(** ** Pseudo-operations *)
Lemma reads_pseudo p : reads_op p = true -> IsAPseudoOperation p = true.
Proof. by destruct p. Qed.
Lemma readers_plain a v z : pure o a = Some z -> sets_carry o = false ->
  readers b post i (fun p => pseudo_value p {| r_op := o; r_args := a; r_val := v |} = pseudo_value p (of_value v)).
Proof. intros Hp Hc c p us _ _ _ _. eapply pseudo_value_plain; eauto. by destruct o. Qed.
Lemma reader_in_chain c p us : o <> Op.Identity -> c ∈ post -> core b c = Some (p, us) -> reads_op p = true -> us !! 0%nat = Some (Ref i) -> c ∈ chain b i.
Proof.
  intros Ho Hc Hcc Hr Hu. destruct Ha as [Hw E Hi]. apply (bk_fwd b (wf_book b Hw)).
  - exists p, us. split_and!; auto; [rewrite E; set_solver|by apply reads_pseudo].
  - unfold IsImmediate. rewrite resolve_ref; [done|]. by rewrite (core_opcode _ _ _ _ Hi).
Qed.
Lemma readers_none P : o <> Op.Identity -> IsAPseudoOperation o = false -> HasAssociatedPseudoOperation b i = Ret false -> readers b post i P.
Proof.
  intros Ho Hps Hh c p us Hc Hcc Hr Hu. exfalso. pose proof (reader_in_chain c p us Ho Hc Hcc Hr Hu) as Hin.
  destruct (core_pool _ _ _ _ (ai_core _ _ _ _ _ _ Ha)) as (x & Hx & <- & _). unfold HasAssociatedPseudoOperation, get_inst in Hh. rewrite Hx in Hh. simpl in Hh.
  rewrite Hps, andb_true_r in Hh. unfold chain in Hin. rewrite Hx in Hin. case_bool_decide as E; [|done]. rewrite E in Hin. set_solver.
Qed.
Lemma HasAssociated_ret : exists h, HasAssociatedPseudoOperation b i = Ret h.
Proof. destruct (core_pool _ _ _ _ (ai_core _ _ _ _ _ _ Ha)) as (x & Hx & _). unfold HasAssociatedPseudoOperation, get_inst. rewrite Hx. by eexists. Qed.
Lemma find_carry l : (forall c, c ∈ l -> is_pseudo_of b c i) -> exists r, find_pseudoop b i Op.GetCarryFromOp l = Ret r /\
  match r with
  | Some c => is_pseudo_of b c i /\ opcode_of b c = Op.GetCarryFromOp
  | None => forall c, c ∈ l -> opcode_of b c <> Op.GetCarryFromOp
  end.
Proof.
  induction l as [|c l IH]; intros Hl; simpl; [exists None; split; [done|set_solver]|].
  destruct (Hl c ltac:(set_solver)) as (p & us & Hc & Hcc & Hps & Hu). destruct (core_pool _ _ _ _ Hcc) as (x & Hx & Hxo & Hxa).
  unfold get_inst. rewrite Hx. simpl. rewrite Hxo. case_decide as Ep.
  - apply list_elem_of_split in Hc as (l1 & l2 & El). assert (Hac : at_inst b l1 l2 c p us) by (constructor; [apply Ha|done|done]).
    destruct (operand _ _ _ _ _ _ Hac 0) as (v & Hv & -> & _); [rewrite (pseudo_one_arg p Hps); lia|]. rewrite Hu in Hv. simplify_eq. simpl. rewrite Nat.eqb_refl. simpl.
    exists (Some c). split; [done|]. split; [apply Hl; set_solver|]. by rewrite (core_opcode _ _ _ _ Hcc).
  - destruct IH as (r & Hr & Hm); [intros; apply Hl; set_solver|]. exists r. split; [done|]. destruct r; [done|].
    intros d [->|Hd]%elem_of_cons; [by rewrite (core_opcode _ _ _ _ Hcc)|auto].
Qed.
Lemma carry_inst : o <> Op.Identity -> o <> Op.Void -> exists r, GetAssociatedPseudoOperation b i Op.GetCarryFromOp = Ret r /\
  match r with
  | Some c => is_pseudo_of b c i /\ opcode_of b c = Op.GetCarryFromOp
  | None => readers b post i (fun p => p <> Op.GetCarryFromOp)
  end.
Proof.
  intros Ho Hv. destruct Ha as [Hw E Hi]. destruct (core_pool _ _ _ _ Hi) as (x & Hx & Hxo & _). unfold GetAssociatedPseudoOperation, get_inst. rewrite Hx. simpl.
  assert (Hch : chain b i = pseudoops x) by (unfold chain; by rewrite Hx).
  destruct (find_carry (pseudoops x)) as (r & Hr & Hm).
  { intros c Hc. rewrite <- Hch in Hc. apply (bk_bwd b (wf_book b Hw)); [rewrite E; set_solver|by rewrite (core_opcode _ _ _ _ Hi)..|done]. }
  exists r. split; [done|]. destruct r; [done|]. intros c p us Hc Hcc Hrp Hu. rewrite <- (core_opcode _ _ _ _ Hcc). apply Hm. rewrite <- Hch. by eapply reader_in_chain.
Qed.

(** ** Operations on immediates only *)
Lemma replace_unary v ty f : typed 0 v ty -> vs !! 0%nat = Some v -> GetNumArgsOf o = 1%nat -> sets_carry o = false -> GetTypeOf o <> Ty.Void -> o <> Op.Identity ->
  (forall z, tv_ok (ty, z) -> pure o [(ty, z)] = Some (f z)) -> IsImmediate b v = true ->
  exists z, resolve b v = Imm ty z /\ folds b (ReplaceUsesWith i (Imm (GetTypeOf o) (f z)) b).
Proof.
  intros Hv H0 Hn Hsc Hvo Ho Hp Him. destruct (imm_operand 0 v ty Hv Him) as (z & Hr & Hz & He). exists z. split; [done|].
  pose proof (Hp z Hz) as Hpz. destruct (ReplaceUsesWith_imm b pre post i o vs Ha Ho (f z)) as (b' & Hb' & Hs); [done|by eapply pure_ok| |by exists b'].
  intros e Hce. rewrite Hn, (take_1 vs v H0). simpl. rewrite (He e Hce). split; [done|]. by eapply readers_plain.
Qed.
Lemma replace_binary v0 v1 ty0 ty1 f : typed 0 v0 ty0 -> typed 1 v1 ty1 -> vs !! 0%nat = Some v0 -> vs !! 1%nat = Some v1 -> GetNumArgsOf o = 2%nat ->
  sets_carry o = false -> GetTypeOf o <> Ty.Void -> o <> Op.Identity ->
  (forall x y, tv_ok (ty0, x) -> tv_ok (ty1, y) -> pure o [(ty0, x); (ty1, y)] = Some (f x y)) -> IsImmediate b v0 = true -> IsImmediate b v1 = true ->
  exists x y, resolve b v0 = Imm ty0 x /\ resolve b v1 = Imm ty1 y /\ tv_ok (ty0, x) /\ tv_ok (ty1, y) /\
    folds b (ReplaceUsesWith i (Imm (GetTypeOf o) (f x y)) b).
Proof.
  intros Hv0 Hv1 H0 H1 Hn Hsc Hvo Ho Hp Hi0 Hi1. destruct (imm_operand 0 v0 ty0 Hv0 Hi0) as (x & Hrx & Hx & He0).
  destruct (imm_operand 1 v1 ty1 Hv1 Hi1) as (y & Hry & Hy & He1). exists x, y. split_and!; auto.
  pose proof (Hp x y Hx Hy) as Hpz. destruct (ReplaceUsesWith_imm b pre post i o vs Ha Ho (f x y)) as (b' & Hb' & Hs); [done|by eapply pure_ok| |by exists b'].
  intros e Hce. rewrite Hn, (take_2 vs v0 v1 H0 H1). simpl. rewrite (He0 e Hce), (He1 e Hce). split; [done|]. by eapply readers_plain.
Qed.
(** All there is to know of a unary operation, and of a binary one. *)
Lemma unary ty f : GetNumArgsOf o = 1%nat -> GetArgTypeOf o 0 = ty -> ty <> Ty.Opaque -> sets_carry o = false -> GetTypeOf o <> Ty.Void -> o <> Op.Identity ->
  (forall z, tv_ok (ty, z) -> pure o [(ty, z)] = Some (f z)) ->
  exists v, GetArg b i 0 = Ret v /\ AreAllArgsImmediates b i = Ret (IsImmediate b v) /\
    (IsImmediate b v = true -> exists z, resolve b v = Imm ty z /\ folds b (ReplaceUsesWith i (Imm (GetTypeOf o) (f z)) b)).
Proof.
  intros Hn Ht Hne Hsc Hvo Ho Hp. destruct (typed_operand 0 ty ltac:(lia) Ht Hne) as (v & H0 & Hv). exists v. split_and!; [apply Hv| |].
  - rewrite (AllArgs_at _ _ _ _ _ _ Ha), Hn, (take_1 vs v H0). simpl. by rewrite andb_true_r.
  - by apply replace_unary.
Qed.
Lemma binary ty0 ty1 f : GetNumArgsOf o = 2%nat -> GetArgTypeOf o 0 = ty0 -> GetArgTypeOf o 1 = ty1 -> ty0 <> Ty.Opaque -> ty1 <> Ty.Opaque ->
  sets_carry o = false -> GetTypeOf o <> Ty.Void -> o <> Op.Identity ->
  (forall x y, tv_ok (ty0, x) -> tv_ok (ty1, y) -> pure o [(ty0, x); (ty1, y)] = Some (f x y)) ->
  exists v0 v1, GetArg b i 0 = Ret v0 /\ GetArg b i 1 = Ret v1 /\ AreAllArgsImmediates b i = Ret (IsImmediate b v0 && IsImmediate b v1) /\
    (IsImmediate b v0 && IsImmediate b v1 = true -> exists x y, resolve b v0 = Imm ty0 x /\ resolve b v1 = Imm ty1 y /\ tv_ok (ty0, x) /\ tv_ok (ty1, y) /\
       folds b (ReplaceUsesWith i (Imm (GetTypeOf o) (f x y)) b)).
Proof.
  intros Hn Ht0 Ht1 Hne0 Hne1 Hsc Hvo Ho Hp. destruct (typed_operand 0 ty0 ltac:(lia) Ht0 Hne0) as (v0 & H0 & Hv0).
  destruct (typed_operand 1 ty1 ltac:(lia) Ht1 Hne1) as (v1 & H1 & Hv1). exists v0, v1. split_and!; [apply Hv0|apply Hv1| |].
  - rewrite (AllArgs_at _ _ _ _ _ _ Ha), Hn, (take_2 vs v0 v1 H0 H1). simpl. by rewrite andb_true_r.
  - intros [Hi0 Hi1]%andb_true_iff. by apply (replace_binary v0 v1 ty0 ty1 f).
Qed.
End Inst.
Context (b : Block) (pre post : list nat) (i : nat) (vs : list Value) (Ha : at_inst b pre post i o vs).
(** The operands. *)
Record operands3 (lhs rhs carry : Value) : Prop := {
  o3_take : take (GetNumArgsOf o) vs = [lhs; rhs; carry];
  o3_0 : typed b pre i 0 lhs ty; o3_1 : typed b pre i 1 rhs ty; o3_2 : typed b pre i 2 carry Ty.U1
}.
Lemma additive_operands : exists lhs rhs carry us, vs = lhs :: rhs :: carry :: us /\ operands3 lhs rhs carry.
Proof.
  destruct additive_facts as (Hn & T0 & T1 & T2 & _).
  destruct (typed_operand _ _ _ _ _ _ Ha 0 ty) as (lhs & H0 & Hl); [lia|done|concrete is_32_bit|].
  destruct (typed_operand _ _ _ _ _ _ Ha 1 ty) as (rhs & H1 & Hr); [lia|done|concrete is_32_bit|].
  destruct (typed_operand _ _ _ _ _ _ Ha 2 Ty.U1) as (carry & H2 & Hc); [lia|done|done|].
  assert (Htake : take (GetNumArgsOf o) vs = [lhs; rhs; carry]) by (rewrite Hn; by apply take_3).
  exists lhs, rhs, carry, (drop 3 vs). split; [by apply cons_3|]. by constructor.
Qed.
Context (lhs rhs carry : Value) (H3 : operands3 lhs rhs carry).
Lemma eval3 e : consistent b pre e -> exists x y c, eval e lhs = (ty, x) /\ eval e rhs = (ty, y) /\ eval e carry = (Ty.U1, c) /\
  in_range w x /\ in_range w y /\ in_range 1 c /\ map (eval e) (take (GetNumArgsOf o) vs) = [(ty, x); (ty, y); (Ty.U1, c)].
Proof.
  intros Hce. destruct H3 as [Htake Hl Hr Hc]. destruct (any_operand _ _ _ _ _ _ Ha _ _ _ e Hl Hce) as (x & Hx & Hxok).
  destruct (any_operand _ _ _ _ _ _ Ha _ _ _ e Hr Hce) as (y & Hy & Hyok). destruct (any_operand _ _ _ _ _ _ Ha _ _ _ e Hc Hce) as (c & Hcc & Hcok).
  exists x, y, c. rewrite Htake. simpl. rewrite Hx, Hy, Hcc. split_and!; auto; by apply (ty_ok is_32_bit).
Qed.
(** All operands known: the result is computed from them. *)
Lemma replace_additive z : HasAssociatedPseudoOperation b i = Ret false ->
  (forall x y c, resolve b lhs = Imm ty x -> resolve b rhs = Imm ty y -> resolve b carry = Imm Ty.U1 c -> add3 x y c = (if is_32_bit then u32 z else z)) ->
  IsImmediate b lhs = true -> IsImmediate b rhs = true -> IsImmediate b carry = true -> folds b (ReplaceUsesWithImm i is_32_bit z b).
Proof.
  intros Hh Hz Hi0 Hi1 Hi2. destruct additive_facts as (_ & _ & _ & _ & Hty & Hps & Ho & _). destruct H3 as [Htake Hl Hr Hc].
  destruct (imm_operand _ _ _ _ _ _ Ha _ _ _ Hl Hi0) as (x & Hx & _ & Hex). destruct (imm_operand _ _ _ _ _ _ Ha _ _ _ Hr Hi1) as (y & Hy & _ & Hey).
  destruct (imm_operand _ _ _ _ _ _ Ha _ _ _ Hc Hi2) as (c & Hcc & _ & Hec). specialize (Hz x y c Hx Hy Hcc). rewrite ReplaceImm_eq. rewrite <- Hz. fold ty. rewrite <- Hty.
  destruct (ReplaceUsesWith_imm b pre post i o vs Ha Ho (add3 x y c)) as (b' & Hb' & Hs); [rewrite Hty; concrete is_32_bit|eapply pure_ok, additive_pure| |by exists b'].
  intros e Hce. rewrite Htake. simpl. rewrite (Hex e Hce), (Hey e Hce), (Hec e Hce). split; [apply additive_pure|]. by eapply readers_none.
Qed.
End Additive.
Lemma all_args_3 b pre post i o vs v0 v1 v2 : at_inst b pre post i o vs -> take (GetNumArgsOf o) vs = [v0; v1; v2] ->
  AreAllArgsImmediates b i = Ret (IsImmediate b v0 && (IsImmediate b v1 && IsImmediate b v2)).
Proof. intros Ha Ht. rewrite (AllArgs_at _ _ _ _ _ _ Ha), Ht. simpl. by rewrite andb_true_r. Qed.
Lemma GetU1_imm b v c : resolve b v = Imm Ty.U1 c -> GetU1 b v = Ret c.
Proof. intros Hr. unfold GetU1, GetImm. by rewrite Hr. Qed.
Lemma width_64 (is_32_bit : bool) x : in_range (width32 is_32_bit) x -> in_range 64 x.
Proof. unfold in_range. destruct is_32_bit; simpl; lia. Qed.
(* ===== verification/GetSetSem.v ===== *)
(** What the operations on the guest's registers do, as an extension of the semantics of
    blocks, and when a step of an instruction does not involve a register. *)
From stdpp Require Import list.
From S2P Require Import Prelude Bits IrOpcodes A64Imm Ir IrSem IrWf IrExec GetSet.
Import Op(Opcode).
Local Open Scope Z_scope.

(** ** Registers *)
Definition loc_width (l : Loc) : Z := match l with RegLoc _ | SPLoc => 64 | VecLoc _ => 128 | NZCVLoc => 4 end.
(** What a read of the contents gives and what a write of a value leaves, as the emitters
    [EmitA64GetW] and the like have it: narrow writes clear the rest of the register. *)
Definition view (k : TrackingType) (z : Z) : Z :=
  match k with W | S => wrap 32 z | D => wrap 64 z | NZCVRaw => z * 2 ^ 28 | X | Q | SP | NZCV => z end.
Definition store (k : TrackingType) (v : Z) : Z :=
  match k with W | S => wrap 32 v | D => wrap 64 v | NZCVRaw => v / 2 ^ 28 | X | Q | SP | NZCV => v end.
Definition view_type (k : TrackingType) : Ty.t :=
  match k with W | NZCVRaw => Ty.U32 | X | SP => Ty.U64 | S | D | Q => Ty.U128 | NZCV => Ty.NZCVFlags end.
(** A value that is read back as it was written. *)
Definition exact (k : TrackingType) (v : Z) : bool := (view k (store k v) =? v)%Z.

(** Operations the pass follows: how they see the register and which it is. *)
Inductive access : Type := Read | Write.
Definition reg_loc (a : list tv) : option Loc := match a with (Ty.A64Reg, n) :: _ => Some (RegLoc n) | _ => None end.
Definition vec_loc (a : list tv) : option Loc := match a with (Ty.A64Vec, n) :: _ => Some (VecLoc n) | _ => None end.
Definition accessor (o : Opcode) : option (access * TrackingType) :=
  match o with
  | Op.A64GetW => Some (Read, W) | Op.A64GetX => Some (Read, X) | Op.A64GetS => Some (Read, S) | Op.A64GetD => Some (Read, D)
  | Op.A64GetQ => Some (Read, Q) | Op.A64GetSP => Some (Read, SP) | Op.A64GetNZCVRaw => Some (Read, NZCVRaw)
  | Op.A64SetW => Some (Write, W) | Op.A64SetX => Some (Write, X) | Op.A64SetS => Some (Write, S) | Op.A64SetD => Some (Write, D)
  | Op.A64SetQ => Some (Write, Q) | Op.A64SetSP => Some (Write, SP) | Op.A64SetNZCV => Some (Write, NZCV) | Op.A64SetNZCVRaw => Some (Write, NZCVRaw)
  | _ => None
  end.
Definition loc_of (k : TrackingType) (a : list tv) : option Loc :=
  match k with W | X => reg_loc a | S | D | Q => vec_loc a | SP => Some SPLoc | NZCV | NZCVRaw => Some NZCVLoc end.
(** The place of the value a write is given. *)
Definition value_index (k : TrackingType) : nat := match k with SP | NZCV | NZCVRaw => 0 | _ => 1 end.
Definition written (k : TrackingType) (a : list tv) : Z := snd (nth (value_index k) a (Ty.Void, 0)).

(** Operations with access to a register as the code classifies them, and operations that
    leave the block: the guest's registers are seen from outside. *)
Definition touches (o : Opcode) (l : Loc) : bool :=
  match l with NZCVLoc => ReadsFromCPSR o || WritesToCPSR o | _ => ReadsFromCoreRegister o || WritesToCoreRegister o end.
Definition escapes (o : Opcode) : bool := CausesCPUException o || bool_decide (o = Op.CallHostFunction).

Class A64Sem (St : Type) : Type := {
  a64_sem :: IRSem St;
  rd : St -> Loc -> Z;
  wr : Loc -> Z -> St -> St;
  rd_wr : forall l v s, in_range (loc_width l) v -> rd (wr l v s) l = v;
  rd_wr_ne : forall l l' v s, l <> l' -> rd (wr l v s) l' = rd s l';
  wr_wr : forall l v v' s, wr l v (wr l v' s) = wr l v s;
  wr_comm : forall l l' v v' s, l <> l' -> wr l v (wr l' v' s) = wr l' v' (wr l v s);
  sem_read : forall o k l a s, accessor o = Some (Read, k) -> loc_of k a = Some l -> sem o a s = (view k (rd s l), s);
  sem_write : forall o k l a s, accessor o = Some (Write, k) -> loc_of k a = Some l -> sem o a s = (0, wr l (store k (written k a)) s);
  sem_frame : forall o l a v s, accessor o = None -> touches o l = false -> escapes o = false ->
    sem o a (wr l v s) = (fst (sem o a s), wr l v (snd (sem o a s))) /\ rd (snd (sem o a s)) l = rd s l
}.

(** ** Instructions *)

(** The register an instruction names. *)
Definition static_loc (k : TrackingType) (vs : list Value) : option Loc := loc_of k (map (fun v => match v with Imm ty z => (ty, z) | Ref _ => (Ty.Void, 0) end) vs).
(** An instruction that does not involve register [l]. *)
Definition off (l : Loc) (o : Opcode) (vs : list Value) : Prop :=
  match accessor o with
  | Some (_, k) => exists l', static_loc k vs = Some l' /\ l' <> l
  | None => touches o l = false /\ escapes o = false
  end.

Section Accesses.
Context {St : Type} `{A64Sem St}.
Abbreviation env := (gmap nat result).
Lemma static_loc_eval k (e : env) vs l : static_loc k vs = Some l -> loc_of k (map (eval e) vs) = Some l.
Proof. unfold static_loc. destruct k, vs as [|[?|ty ?] ?]; simpl; try done; by destruct ty. Qed.
Lemma run_accessor (e : env) s o vs p : accessor o = Some p -> let a := map (eval e) vs in
  run_inst e s o vs = ({| r_op := o; r_args := a; r_val := (GetTypeOf o, fst (sem o a s)) |}, snd (sem o a s)).
Proof. unfold run_inst. destruct o; try discriminate; intros _; reflexivity. Qed.
Lemma run_read (e : env) s o vs k l : accessor o = Some (Read, k) -> static_loc k vs = Some l ->
  run_inst e s o vs = ({| r_op := o; r_args := map (eval e) vs; r_val := (GetTypeOf o, view k (rd s l)) |}, s).
Proof. intros Ho Hl. rewrite (run_accessor _ _ _ _ _ Ho). by rewrite (sem_read _ _ _ _ _ Ho (static_loc_eval _ e _ _ Hl)). Qed.
Lemma run_write (e : env) s o vs k l : accessor o = Some (Write, k) -> static_loc k vs = Some l ->
  run_inst e s o vs = ({| r_op := o; r_args := map (eval e) vs; r_val := (GetTypeOf o, 0) |}, wr l (store k (written k (map (eval e) vs))) s).
Proof. intros Ho Hl. rewrite (run_accessor _ _ _ _ _ Ho). by rewrite (sem_write _ _ _ _ _ Ho (static_loc_eval _ e _ _ Hl)). Qed.
(** Such an instruction neither sees nor changes the register. *)
Lemma run_off (e : env) s o vs l v : off l o vs ->
  run_inst e (wr l v s) o vs = (fst (run_inst e s o vs), wr l v (snd (run_inst e s o vs))) /\ rd (snd (run_inst e s o vs)) l = rd s l.
Proof.
  unfold off. destruct (accessor o) as [[[|] k]|] eqn:Ho.
  - intros (l' & Hl' & Hne). rewrite !(run_read _ _ _ _ _ _ Ho Hl'). simpl. by rewrite rd_wr_ne by done.
  - intros (l' & Hl' & Hne). rewrite !(run_write _ _ _ _ _ _ Ho Hl'). simpl. by rewrite rd_wr_ne, wr_comm by done.
  - intros [Ht He]. unfold run_inst. destruct (decide _); [done|]. destruct (decide _); [done|]. destruct (reads_op o); [done|]. destruct (pure _ _); [done|].
    destruct (sem_frame o l (map (eval e) vs) v s Ho Ht He) as [Hf Hrd]. rewrite Hf. simpl. by rewrite Hrd.
Qed.
Lemma accessor_kept o p : accessor o = Some p -> o <> Op.Identity /\ o <> Op.Void /\ IsAPseudoOperation o = false /\ reads_op o = false /\ escapes o = false.
Proof. destruct o; try discriminate; intros _; (split; [discriminate|]); (split; [discriminate|]); repeat split; reflexivity. Qed.
Lemma accessor_facts o k a : accessor o = Some (a, k) -> GetTypeOf o = match a with Read => view_type k | Write => Ty.Void end /\
  match a with Read => GetNumArgsOf o = value_index k /\ k <> NZCV | Write => GetNumArgsOf o = Datatypes.S (value_index k) /\ GetArgTypeOf o (value_index k) = view_type k end.
Proof. destruct o; try discriminate; intros [=]; subst; repeat split; try reflexivity; discriminate. Qed.
Lemma store_range k v l vs : static_loc k vs = Some l -> tv_ok (view_type k, v) -> in_range (loc_width l) (store k v).
Proof.
  unfold static_loc, tv_ok, in_range. intros Hl Hv. assert (Hw : l = SPLoc /\ k = SP \/ l = NZCVLoc /\ (k = NZCV \/ k = NZCVRaw) \/ loc_width l = 64 /\ (k = W \/ k = X) \/ loc_width l = 128 /\ (k = S \/ k = D \/ k = Q)).
  { destruct k; simpl in Hl; simplify_eq; auto 8; destruct vs as [|[?|[] ?] ?]; simpl in Hl; simplify_eq; simpl; auto 8. }
  destruct Hw as [[-> ->]|[[-> [-> | ->]]|[[-> [-> | ->]]|[-> [-> | [-> | ->]]]]]]; simpl in *; try done.
  - split; [apply Z.div_pos; lia|apply Z.div_lt_upper_bound; lia].
  - pose proof (wrap_range 32 v ltac:(lia)). unfold in_range in *. lia.
  - pose proof (wrap_range 32 v ltac:(lia)). unfold in_range in *. lia.
  - pose proof (wrap_range 64 v ltac:(lia)). unfold in_range in *. lia.
Qed.
End Accesses.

━━━━

In the material above, find the lines that contain "ltac" and show them.

  destruct (Hl c ltac:(set_solver)) as (p & us & Hc & Hcc & Hps & Hu). destruct (core_pool _ _ _ _ Hcc) as (x & Hx & Hxo & Hxa).
  intros Hn Ht Hne Hsc Hvo Ho Hp. destruct (typed_operand 0 ty ltac:(lia) Ht Hne) as (v & H0 & Hv). exists v. split_and!; [apply Hv| |].
  intros Hn Ht0 Ht1 Hne0 Hne1 Hsc Hvo Ho Hp. destruct (typed_operand 0 ty0 ltac:(lia) Ht0 Hne0) as (v0 & H0 & Hv0).
  destruct (typed_operand 1 ty1 ltac:(lia) Ht1 Hne1) as (v1 & H1 & Hv1). exists v0, v1. split_and!; [apply Hv0|apply Hv1| |].
  - pose proof (wrap_range 32 v ltac:(lia)). unfold in_range in *. lia.
  - pose proof (wrap_range 32 v ltac:(lia)). unfold in_range in *. lia.
  - pose proof (wrap_range 64 v ltac:(lia)). unfold in_range in *. lia.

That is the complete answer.